(* ===== verification/Agreement.v ===== *)
(** * Client and server together (client.go, server.go)

    The handshake of Client.v against the one of Session.v: both sides end up with the
    same keys, and a client that crashes at any point of any attempt finds its session
    again. *)

From stdpp Require Import base tactics list numbers gmap strings.
From S2P Require Import Prelude Aead FecControl VSwitch Guards Ident Session SesTypes Client.
#[local] Open Scope Z_scope.

(** ** The answer on the wire and the keys of the server *)

Definition handshakeEncSalts (al : Z) (a b : bytes) : bytes * bytes :=
  if negb (isInnerAEADAlgo al) then ([], []) else (hexEncode a, hexEncode b).

Section Server.
(** The UUID of a session, the text forms of its addresses and of the gateways. *)
Variables (sidOf : nat -> string) (addrText : Z -> string) (gw4 gw6 : string).

Definition sendResp (q : HandshakeReq) (rep : hsReply) : HandshakeResp :=
  let '(s1, s2) := handshakeEncSalts (rEncAlgo rep) (rSaltA rep) (rSaltB rep) in
  mkResp protocolVersion (rEpoch rep) true (sidOf (rUid rep)) (qFEC q) (rFecK rep) (rEncrypt rep) (rEncAlgo rep) s1 s2 (rToken rep)
         (addrText (rIPv4 rep)) (addrText (rIPv6 rep)) gw4 gw6.
End Server.

Section Keys.
Variable sha256 : bytes -> bytes.
Variables newGCM newChaCha newXChaCha : bytes -> option AEAD.

(** The ciphers of a session on the server: it sends under salt B and receives under A. *)
Definition serverKeys (psk : string) (rep : hsReply) : connKeys :=
  let mk := cipher sha256 newGCM newChaCha newXChaCha psk in
  if rEncrypt rep then
    mkKeys (mk (rSaltB rep) DomData (rEncAlgo rep)) (mk (rSaltA rep) DomData (rEncAlgo rep))
           (mk (rSaltB rep) DomFEC (rEncAlgo rep)) (mk (rSaltA rep) DomFEC (rEncAlgo rep)) (rEncAlgo rep) (0 <? rFecK rep)
  else mkKeys None None None None encAlgoNone (0 <? rFecK rep).
End Keys.

(** ** The digest of the PSK *)

Lemma bytes_str_inj a : forall b, Forall is_u8 a -> Forall is_u8 b -> bytes_str a = bytes_str b -> a = b.
Proof.
  induction a as [|x a IH]; intros [|y b] Ha Hb E; try done. apply Forall_cons_1 in Ha as [Hx Ha]. apply Forall_cons_1 in Hb as [Hy Hb]. cbn [bytes_str] in E.
  injection E as E1 E2. rewrite (IH b Ha Hb E2). apply (f_equal Ascii.N_of_ascii) in E1. widths. rewrite !Ascii.N_ascii_embedding in E1 by lia. f_equal. lia.
Qed.

Lemma hexEncode_u8 b : Forall is_u8 b -> Forall is_u8 (hexEncode b).
Proof.
  intros HF. unfold hexEncode. apply Forall_concat, Forall_fmap. eapply Forall_impl; [exact HF|]. intros x Hx. cbn. unfold fmtByte, hexDigit. widths.
  pose proof (Z.mod_pos_bound x 16 ltac:(lia)). pose proof (Z.div_pos x 16 ltac:(lia) ltac:(lia)). pose proof (Z.div_lt_upper_bound x 16 16 ltac:(lia) ltac:(lia)).
  repeat (apply Forall_cons; split); [| |by apply Forall_nil]; destruct (_ <? 10); lia.
Qed.

(** Two PSKs with one digest text have one digest. *)
Lemma hashPSK_inj sha p1 p2 : (forall b, Forall is_u8 (sha b)) -> hashPSK sha p1 = hashPSK sha p2 -> sha (str_bytes p1) = sha (str_bytes p2).
Proof.
  intros Hu HE. unfold hashPSK, pskKey in HE. apply bytes_str_inj in HE; [|by apply hexEncode_u8..].
  pose proof (hexDecode_encode (sha (str_bytes p1)) (Hu _)) as H1. pose proof (hexDecode_encode (sha (str_bytes p2)) (Hu _)) as H2. rewrite HE in H1. congruence.
Qed.

(** ** What an accepted handshake answers *)

Lemma resume_keeps env q s s' : resumeSession env q s = (s', None) ->
  sEncAlgo s' = sEncAlgo s /\ sFecEncK s' = sFecEncK s /\ sEncAlgo s = qEncAlgo q /\ sPskHash s' = sPskHash s /\ sEncrypt s' = sEncrypt s.
Proof.
  intros H. destruct (resume_accepted _ _ _ _ H) as [Ha _]. revert H. unfold resumeSession, acceptSessionResumeToken, rotateSessionEpochLocked, ensurePendingResumeToken.
  rewrite Ha, Z.eqb_refl. cbn [negb]. repeat case_match; intros [= <-]; simplify_eq; cbn; auto 8.
Qed.

Lemma locked_reply sha a env conn q sv sv' rep : lockedHandshake sha a env conn q sv = (sv', inl rep) ->
  exists s, rep = replyOf s /\ activeClients sv' !! qClientID q = Some (registerConn conn s) /\
    (sEncAlgo s = qEncAlgo q \/ sEncAlgo s = (if snEncrypt a then snEncAlgo a else encAlgoNone)) /\
    (activeClients sv !! qClientID q = None -> sFecEncK s = if qFEC q then qFecGroup q else 0).
Proof.
  unfold lockedHandshake. set (mac := fmtMAC _). set (bind := macToIP sv !! mac). clearbody bind.
  assert (forall sv0 sv1 rep0,
    (let '(sv1, r) := createSession sha a env mac q bind sv0 in match r with inr e => (sv1, inr e) | inl s => accept conn (qClientID q) s sv1 end) = (sv1, inl rep0) ->
    exists s, rep0 = replyOf s /\ activeClients sv1 !! qClientID q = Some (registerConn conn s) /\ sEncAlgo s = (if snEncrypt a then snEncAlgo a else encAlgoNone) /\
      sFecEncK s = if qFEC q then qFecGroup q else 0) as HC.
  { intros sv0 sv1 rep0. unfold createSession. destruct (_ && _); [done|]. destruct (assignIPsLocked _ _ sv0) as [[[[ip4 ip6] u4] u6]|]; [|done].
    destruct (if validSessionTokenFormat _ then _ else _) as [token|]; [|done]. cbn [accept]. intros [= <- <-]. eexists. split; [done|]. cbn [set_clients activeClients]. by rewrite lookup_insert_eq. }
  destruct (activeClients sv !! qClientID q) as [s|] eqn:E.
  - destruct (negb (bool_decide (mac = _))); [done|]. destruct (negb (bool_decide (sPskHash s = _))).
    { intros HL. apply HC in HL as (s' & H1 & H2 & H3 & H4). exists s'. split_and!; auto. }
    destruct (resumeSession env q s) as [s1 [e|]] eqn:ER; [done|]. destruct (resume_keeps _ _ _ _ ER) as (K1 & K2 & K3 & _).
    unfold joinSession. destruct (_ <=? _); [done|]. cbn [accept]. intros [= <- <-]. eexists. split; [done|]. cbn [set_clients activeClients]. rewrite lookup_insert_eq. split; [done|].
    split; [left; cbn; congruence|done].
  - intros HL. apply HC in HL as (s' & H1 & H2 & H3 & H4). exists s'. split_and!; auto.
Qed.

WHAT IS EXPECTED
Wherever the string "rEncAlgo" shows up in a line of the records, count that line once. Report the total alone.

RESPONSE FOR THIS EXERCISE
4